An estimated 18,000 people crammed into a riverfront park yesterday to hear Sen. Barack Obama say he would fix an American health-care system that tends to work against those who need it most.
Obama, placing a new focus on health care amid the nation's economic turmoil, dismissed Sen. John McCain's plan as narrow, financially burdensome and more helpful to insurance companies than to the insured.
"I'm not saying [McCain] doesn't care what people are going through," Obama told an enthusiastic crowd at Victory Landing Park. "I'm saying he doesn't know."
Obama devoted more than 10 minutes of his speech to criticizing McCain's health-care plan, which would provide each family with a $5,000 tax credit and deregulate the insurance market in an effort to drive costs down through competition.
Obama said McCain's plan would take back its tax savings by taxing health-care benefits -- "an old Washington bait-and-switch."
McCain spokesman Tucker Bounds called that "a bald-faced lie."
"John McCain will improve the tax code so that middle-class paychecks aren't used to pay government bureaucrats, but instead will pay for the access to health care Americans deserve," Bounds said.
A month before the Nov. 4 election, Obama used the Newport News event to kick off a new push on health care that will include four new television ads, four separate mailers targeted to swing-state voters, radio commercials and events in every battleground state, according to The Associated Press.
On Tuesday, Elizabeth Edwards, wife of former Democratic presidential candidate John Edwards and a senior fellow at the Center for American Progress Action Fund, will headline a news conference at the state Capitol to talk about how McCain's health-care plan would affect Virginia.
In Newport News yesterday, Obama said his mother died of ovarian cancer in a hospital bed while fighting with an insurance company that refused to pay for her treatments, saying she had a pre-existing condition.
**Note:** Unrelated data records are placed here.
(* ===== verification/GrammarLang.v ===== *)
(** The language of a grammar and of the pushdown stacks, and the theorem that the stacks
    computed by [advance_stack], [accept] and [accept_token] represent it exactly. *)

From S2P Require Import Prelude StateExn GrammarParser GrammarParserOk Grammar GrammarOk.
Local Open Scope Z_scope.

(** ** The reference semantics *)

(** A word is made of characters (code points) and of whole tokens. *)
Inductive letter := Chr (c : Z) | Tok (t : Z).

Definition token_accepts (e : llama_grammar_element) (token : Z) : bool :=
  match ge_type e with
  | LLAMA_GRETYPE_TOKEN => ge_value e =? u32 token
  | LLAMA_GRETYPE_TOKEN_NOT => negb (ge_value e =? u32 token)
  | _ => false
  end.

Section language.
Context (rules : llama_grammar_rules).

(** The offsets at which the alternatives of a rule start. *)
Inductive alternate (r : nat) : nat -> Prop :=
  | alt_first : alternate r 0
  | alt_later o e : elem_at rules (r, o) = Ok e -> ge_type e = LLAMA_GRETYPE_ALT -> alternate r (S o).

(** [derives p w]: the elements from [p] to the end of its alternative derive [w]. *)
Inductive derives : elem_ptr -> list letter -> Prop :=
  | derives_end p e :
      elem_at rules p = Ok e -> end_type (ge_type e) = true -> derives p []
  | derives_char p e c w :
      elem_at rules p = Ok e -> char_start (ge_type e) = true ->
      class_accepts rules p c = true -> derives (class_end rules p) w ->
      derives p (Chr c :: w)
  | derives_token p e t w :
      elem_at rules p = Ok e -> token_accepts e t = true -> derives (next p) w ->
      derives p (Tok t :: w)
  | derives_ref p e o w1 w2 :
      elem_at rules p = Ok e -> ge_type e = LLAMA_GRETYPE_RULE_REF ->
      alternate (Z.to_nat (ge_value e)) o ->
      derives (Z.to_nat (ge_value e), o) w1 -> derives (next p) w2 ->
      derives p (w1 ++ w2).

(** A rule derives what one of its alternatives derives. *)
Definition rule_derives (r : nat) (w : list letter) : Prop :=
  exists o, alternate r o /\ derives (r, o) w.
Health-care reform, he said, "isn't political to me -- it's personal."
Obama's rally was the third appearance of his presidential campaign in Hampton Roads, where a Times-Dispatch poll last week said the candidates are running even. The region could determine which candidate wins Virginia and its 13 electoral votes. Virginia has not backed a Democrat for president since 1964.
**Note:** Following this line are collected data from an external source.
Lemma accept_points_settled stack chrs : stack_ok rules stack -> settled (fun k => accept_points k rules stack chrs).
Proof.
  intros Hs. unfold accept_points.
  enough (G : forall chrs stacks, Forall (stack_ok rules) stacks ->
    settled (fun k => foldB (fun current_stacks chr =>
       next_stacks ← accept_stacks k rules current_stacks chr;
       match next_stacks with [] => Ok (inr next_stacks) | _ => Ok (inl next_stacks) end) stacks chrs)).
  { destruct (G chrs [stack]) as (n & r & Hr); [by constructor|].
    exists n, (match r with inl s => s | inr s => s end). intros k Hk. rewrite Hr, bind_ok by done. by destruct r. }
  clear chrs stack Hs. induction chrs as [|c chrs IH]; intros stacks Hst; simpl; [apply settled_ok|].
  destruct (accept_stacks_settled stacks c Hst) as (n & out & Ho).
  pose proof (accept_stacks_ok rules Hwf n stacks c Hst) as Hl. rewrite (Ho n) in Hl by lia. destruct Hl as (_ & Hok & _).
  destruct out as [|s out].
  - exists n, (inr []). intros k Hk. by rewrite Ho by done.
  - destruct (IH (s :: out) Hok) as (n' & r & Hr). exists (Nat.max n n'), r. intros k Hk.
    rewrite Ho by lia. simpl. apply Hr. lia.
Qed.

Lemma accept_token_stack_settled t chrs acc stack :
  stack_ok rules stack -> settled (fun k => accept_token_stack k rules t chrs acc stack).
Proof.
  intros Hs. pose proof Hs as [Hp Ht]. unfold accept_token_stack.
  destruct stack as [|p rest]; [apply settled_ok|]. destruct Ht as (e & He & Hc). rewrite He.
  destruct (token_type (ge_type e)) eqn:Et.
  - destruct (token_accepts e t) eqn:Ea.
    + destruct (push_advance_settled (next p) rest acc) as (n & out & Ho).
      { eapply ptr_next; eauto. }
      { by apply Forall_inv_tail in Hp. }
      exists n, out. intros k Hk. rewrite bind_ok, Et, (match_token_ok rules p e t He Et), bind_ok, Ea. by apply Ho.
    + exists 0%nat, acc. intros k _. by rewrite bind_ok, Et, (match_token_ok rules p e t He Et), bind_ok, Ea.
  - destruct (accept_points_settled (p :: rest) chrs Hs) as (n & cur & Hcur).
    eexists n, _. intros k Hk. rewrite bind_ok, Et, Hcur, bind_ok by done. reflexivity.
Qed.

Lemma accept_token_settled g t pc :
  g_rules g = rules -> Forall (stack_ok rules) (g_stacks g) ->
  exists n r, r.1 <> Fault OutOfFuel /\ forall k, (n <= k)%nat -> accept_token k t pc g = r.
Proof.
  intros Hr Hs. unfold accept_token, st_bind, st_get, lift, st_put. rewrite Hr.
  destruct (decode_utf8_total pc (g_partial_utf8 g)) as (cps & p & ->).
  destruct (settled_foldM (fun k => accept_token_stack k rules t (body_points (cps ++ [0]))) (g_stacks g) []) as (n & out & Ho).
  { intros acc s Hin. apply accept_token_stack_settled. rewrite Forall_forall in Hs. by apply Hs, list_elem_of_In. }
  eexists n, _. split; [|intros k Hk; cbn [fst snd]; rewrite Ho by done; reflexivity]. by destruct out.
Qed.

Lemma initial_settled r : (r < length rules)%nat -> settled (fun k => initial_stacks k rules r).
Proof.
  intros Hr. unfold initial_stacks. destruct (lookup_lt_is_Some_2 rules r Hr) as [rule Hrule].
  destruct (ptr_start rules Hwf r Hr) as (e0 & He0 & _).
  set (body := fun k (stacks : llama_grammar_stacks) pos =>
    stack ← push_unless_end rules pos []; advance_stack k rules stack stacks).
  assert (Hb : forall acc o, alternate rules r o -> settled (fun k => body k acc (r, o))).
  { intros acc o Ho. apply push_advance_settled; [by apply alternate_ptr|constructor]. }
  assert (E : forall k, (_ ← rd rules r; for_alternates (S (rule_len rules r)) rules (body k) [] (r, 0%nat)) =
    (s ← body k [] (r, 0%nat); foldM (fun s o => body k s (r, o)) s (next_alts (elems_from rules (r, 0%nat)) 0))).
  { intros k. unfold rd. rewrite Hrule, bind_ok. apply (for_alternates_ok rules Hwf (body k) _ (r, 0%nat) e0); [done|].
    pose proof (elems_from_length rules (r, 0%nat)). simpl in *. lia. }
  destruct (Hb [] 0%nat) as (n & out & Ho); [constructor|].
  destruct (settled_foldM (fun k s o => body k s (r, o)) (next_alts (elems_from rules (r, 0%nat)) 0) out) as (n' & b & Hb').
  { intros s o Hin. apply Hb. eapply (next_alts_alternate rules r 0); [by exists 0%nat|exact Hin]. }
  exists (Nat.max n n'), b. intros k Hk. fold (body k). rewrite E, Ho, bind_ok by lia. apply Hb'. lia.
Qed.
End accepting.

(** ** A left recursion that the check does not see *)

(** [root ::= a root "x"], [a ::= b], [b ::= ""]: the rule [a] derives the empty word, but
    only through [b], which [llama_grammar_detect_left_recursion] does not notice. *)
Definition hidden_left_recursion : llama_grammar_rules :=
  [ [mk_elem LLAMA_GRETYPE_RULE_REF 1; mk_elem LLAMA_GRETYPE_RULE_REF 0;
     mk_elem LLAMA_GRETYPE_CHAR 120; mk_elem LLAMA_GRETYPE_END 0];
    [mk_elem LLAMA_GRETYPE_RULE_REF 2; mk_elem LLAMA_GRETYPE_END 0];
    [mk_elem LLAMA_GRETYPE_END 0] ].

Lemma hidden_step n rest acc (p : elem_ptr) stack' :
  (p = (0, 1)%nat /\ stack' = (0, 0)%nat :: (0, 2)%nat :: rest) \/
  (p = (0, 0)%nat /\ stack' = (1, 0)%nat :: (0, 1)%nat :: rest) \/
  (p = (1, 0)%nat /\ stack' = rest) ->
  advance_stack n hidden_left_recursion stack' acc = Fault OutOfFuel ->
  advance_stack (S n) hidden_left_recursion (p :: rest) acc = Fault OutOfFuel.
Proof.
  intros Hc H. destruct Hc as [[-> ->]|[[-> ->]|[-> ->]]]; cbn [advance_stack];
    remember (advance_stack n hidden_left_recursion) as adv eqn:E; clear E; lazy;
    rewrite H; reflexivity.
Qed.

Lemma hidden_advance n rest acc :
  advance_stack n hidden_left_recursion ((0, 1)%nat :: rest) acc = Fault OutOfFuel.
Proof.
  revert rest. induction (lt_wf n) as [n _ IH]. intros rest.
  destruct n as [|n]; [done|]. eapply hidden_step; [left; eauto|].
  destruct n as [|n]; [done|]. eapply hidden_step; [right; left; eauto|].
  destruct n as [|n]; [done|]. eapply hidden_step; [right; right; eauto|].
  apply IH. lia.
Qed.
Hundreds of people queued up before dawn for the midday event. Volunteers moved through the crowd registering new voters ahead of Monday's 5 p.m. deadline.
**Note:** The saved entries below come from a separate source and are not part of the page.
(* ===== verification/GrammarState.v ===== *)
(** The grammar object: construction from a text, the acceptance of tokens and strings,
    the end of generation and the buffering of lazy grammars, each related to the
    language of the grammar. *)

From stdpp Require Import pretty.
From S2P Require Import Prelude StateExn GrammarParser GrammarParserOk Grammar GrammarOk GrammarLang GrammarTerm.
Local Open Scope Z_scope.
Local Open Scope st_scope.

(** ** Construction *)

Lemma copy_rule_id rule : rule_ok rule -> copy_rule rule = Ok rule.
Proof.
  intros (body & -> & Hb). unfold copy_rule.
  enough (E : forall prev, body_ok prev body = true ->
    copy_rule_loop (body ++ [mk_elem LLAMA_GRETYPE_END 0]) = Ok body) by (by rewrite (E None Hb)).
  clear Hb. induction body as [|e body IH]; intros prev Hb; [done|].
  simpl in Hb. apply andb_true_iff in Hb as [H1 H2]. specialize (IH _ H2). simpl.
  destruct (is_type (ge_type e) LLAMA_GRETYPE_END) eqn:Et.
  - apply is_type_spec in Et. rewrite Et in H1. by destruct prev.
  - by rewrite IH.
Qed.

Lemma copy_rules_id rules : grammar_wf rules -> copy_rules rules = Ok rules.
Proof.
  intros Hwf. unfold copy_rules.
  enough (E : forall acc l, Forall rule_ok l ->
    (foldM (fun l rule => r ← copy_rule rule; Ok (l ++ [r])) acc l)%stdpp = Ok (acc ++ l)).
  { apply (E [] rules). eapply list_relations.list.Forall_impl; [exact Hwf|]. by intros r [? _]. }
  intros acc l. revert acc. induction l as [|r l IH]; intros acc Hl; simpl; [by rewrite app_nil_r|].
  rewrite (copy_rule_id r (Forall_inv Hl)), !bind_ok, (IH _ (Forall_inv_tail Hl)).
  by rewrite <- app_assoc.
Qed.

(** A grammar whose stacks represent the language [L]. *)
Definition grammar_for (L : list letter -> Prop) (g : llama_grammar) : Prop :=
  grammar_wf (g_rules g) /\ stacks_for (g_rules g) L (g_stacks g).

(** A successful construction: the rules are those of the parser, and the stacks represent
    the rule of the root symbol. *)
Lemma grammar_init_str_ok fuel vocab tokenize regex o_vocab text root lazy patterns tokens g :
  grammar_init_str fuel vocab tokenize regex o_vocab text root lazy patterns tokens = Ok (Some g) ->
  exists p id, grammar_parse tokenize text llama_grammar_parser_new = (Ok true, p) /\
    gp_symbol_ids p !! root = Some id /\ g_rules g = gp_rules p /\
    grammar_for (rule_derives (g_rules g) (Z.to_nat id)) g /\
    g_awaiting_trigger g = lazy /\ g_partial_utf8 g = mk_partial 0 0.
Proof.
  intros H. unfold grammar_init_str in H.
  pose proof (grammar_parse_ok tokenize text) as Hp.
  destruct (grammar_parse tokenize text llama_grammar_parser_new) as [[[]|msg|f] p]; try done.
  destruct Hp as [_ Hwf]. cbn [negb orb] in H.
  case_bool_decide; [done|]. case_bool_decide; [done|].
  destruct (gp_symbol_ids p !! root) as [id|] eqn:Eid; [|done].
  rewrite (copy_rules_id _ Hwf), bind_ok in H.
  destruct (find_left_recursion (gp_rules p)) as [[lr|i]| |]; [|done..]. rewrite bind_ok in H.
  pose proof (fun Hlt => initial_stacks_ok (gp_rules p) Hwf fuel (Z.to_nat id) Hlt) as Hst.
  assert (Hlt : forall st, initial_stacks fuel (gp_rules p) (Z.to_nat id) = Ok st -> (Z.to_nat id < length (gp_rules p))%nat).
  { intros st E. unfold initial_stacks, rd in E.
    destruct (gp_rules p !! Z.to_nat id) eqn:El; [by eapply lookup_lt_Some|done]. }
  destruct (initial_stacks fuel (gp_rules p) (Z.to_nat id)) as [st| |] eqn:Est; [|done..].
  specialize (Hst (Hlt _ eq_refl)). rewrite bind_ok in H.
  destruct (foldM _ [] patterns) as [pats| |]; [|done..]. rewrite bind_ok in H. injection H as <-.
  exists p, id. by split_and!.
Qed.

(** ** Accepting a token *)

Lemma accept_token_ok fuel token piece g L code_points partial :
  grammar_for L g -> decode_utf8 piece (g_partial_utf8 g) = Ok (code_points, partial) ->
  match accept_token fuel token piece g with
  | (Ok _, g') => g_rules g' = g_rules g /\ g_partial_utf8 g' = partial /\ g_stacks g' <> [] /\
                  grammar_for (after_token token (body_points code_points) L) g'
  | (Throw _, _) => forall w, ~ after_token token (body_points code_points) L w
  | (Fault f, _) => f = OutOfFuel
  end.
Proof.
  intros [Hwf Hst] Hd. unfold accept_token, st_bind, st_get, lift, st_put. rewrite Hd. cbn [fst snd].
  pose proof (accept_token_stacks_ok (g_rules g) Hwf fuel token (body_points code_points) (g_stacks g) L Hst) as H.
  destruct (foldM _ [] (g_stacks g)) as [stacks|msg|f]; [|done|by destruct f].
  simpl in H. destruct stacks as [|s stacks]; simpl.
  - intros w Hw. apply (proj1 H) in Hw. by apply accepted_nil in Hw.
  - by split_and!.
Qed.

(** ** Accepting a string *)

Lemma accept_one_ok fuel c g L :
  grammar_for L g ->
  match llama_grammar_accept fuel c g with
  | (Ok _, g') => (exists stacks, g' = with_stacks stacks g) /\ grammar_for (fun w => L (Chr c :: w)) g'
  | (Throw _, _) => False
  | (Fault f, _) => f = OutOfFuel
  end.
Proof.
  intros [Hwf (H1 & H2 & H3)]. unfold llama_grammar_accept, st_bind, st_get, lift, st_put.
  pose proof (accept_stacks_ok (g_rules g) Hwf fuel (g_stacks g) c H2) as H.
  destruct (accept_stacks fuel (g_rules g) (g_stacks g) c) as [stacks|msg|f]; [|done|by destruct f].
  destruct H as (O1 & O2 & O3). split; [by exists stacks|]. split; [done|]. split_and!; [|done..].
  intros w. cbn [g_stacks with_stacks g_rules]. by rewrite O1, H1.
Qed.

Definition accept_chars (fuel : nat) : list Z -> ST llama_grammar (list Z + list Z) := fun chrs =>
  match chrs with
  | [] => st_ret (inr [])
  | chr :: chrs => llama_grammar_accept fuel chr ;;; st_ret (inl chrs)
  end.

Lemma accept_chars_ok fuel chrs n g L :
  (length chrs < n)%nat -> grammar_for L g ->
  match st_loop n (accept_chars fuel) chrs g with
  | (Ok _, g') => (exists stacks, g' = with_stacks stacks g) /\ grammar_for (fun w => L (feed chrs w)) g'
  | (Throw _, _) => False
  | (Fault f, _) => f = OutOfFuel
  end.
Proof.
  revert n g L. induction chrs as [|c chrs IH]; intros n g L Hn Hg.
  - destruct n as [|n]; [simpl in Hn; lia|]. simpl. split; [|done].
    exists (g_stacks g). by destruct g.
  - destruct n as [|n]; [simpl in Hn; lia|]. simpl in Hn. cbn [st_loop accept_chars].
    pose proof (accept_one_ok fuel c g L Hg) as H1. unfold st_bind at 1 2.
    destruct (llama_grammar_accept fuel c g) as [[u|msg|f] g1]; [|done..].
    destruct H1 as [[stacks1 ->] H1]. unfold st_ret.
    specialize (IH n _ _ ltac:(lia) H1).
    destruct (st_loop n (accept_chars fuel) chrs _) as [[r|msg|f] g2]; [|done..].
    destruct IH as [[stacks2 ->] H2]. split; [by exists stacks2|exact H2].
Qed.

Lemma accept_str_ok fuel piece g L code_points partial :
  grammar_for L g -> decode_utf8 piece (g_partial_utf8 g) = Ok (code_points, partial) ->
  match accept_str fuel piece g with
  | (Ok _, g') => g_rules g' = g_rules g /\ g_partial_utf8 g' = partial /\ g_stacks g' <> [] /\
                  grammar_for (fun w => L (feed (body_points code_points) w)) g'
  | (Throw _, _) => forall w, ~ L (feed (body_points code_points) w)
  | (Fault f, _) => f = OutOfFuel
  end.
Proof.
  intros Hg Hd. unfold accept_str. fold (accept_chars fuel).
  unfold st_bind at 1, st_get at 1. unfold st_bind at 1, lift at 1. rewrite Hd. cbn [fst snd].
  unfold st_bind at 1.
  pose proof (accept_chars_ok fuel (body_points code_points) (S (length code_points)) g L) as H.
  assert (Hlen : (length (body_points code_points) < S (length code_points))%nat).
  { unfold body_points. clear. induction code_points as [|c [|c' l] IH]; simpl in *; lia. }
  specialize (H Hlen Hg).
  destruct (st_loop _ (accept_chars fuel) _ g) as [[r|msg|f] g1]; [|done..].
  destruct H as [[stacks ->] [Hwf Hst]]. unfold st_bind, st_get, st_put, st_throw, st_ret. simpl.
  destruct stacks as [|s stacks]; simpl.
  - intros w Hw. apply (proj1 Hst) in Hw. by apply accepted_nil in Hw.
  - by split_and!.
Qed.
"I just wanted to be part of this history," said April Hill of Newport News, who brought her son and daughter. An election with a black nominee "is a beautiful thing to see in my lifetime and my kids' lifetime," said, Hill, who is black. "In a way, it doesn't even matter if he wins. History is being made here."
Obama promised to confront drug companies about unfairly high prices and insurance companies about "discriminating" against people with cancer and other catastrophic illnesses. He said his health-care plan would help small businesses pay for costly treatments.
He said he would finance his plan by modernizing an old and ineffective health-records system and by ending some of the tax cuts for wealthy people that were pushed by President Bush.
Obama said deregulating the insurance market is as bad an idea as bank deregulation, which led to the current economic crisis.
Doug Holtz-Eakin, McCain's senior policy adviser, said McCain's plan to offer a tax credit in exchange for taxing employer-paid health benefits would be a net plus for all but the most wealthy Americans.
McCain has criticized Obama's plan as excessively costly and unworkable.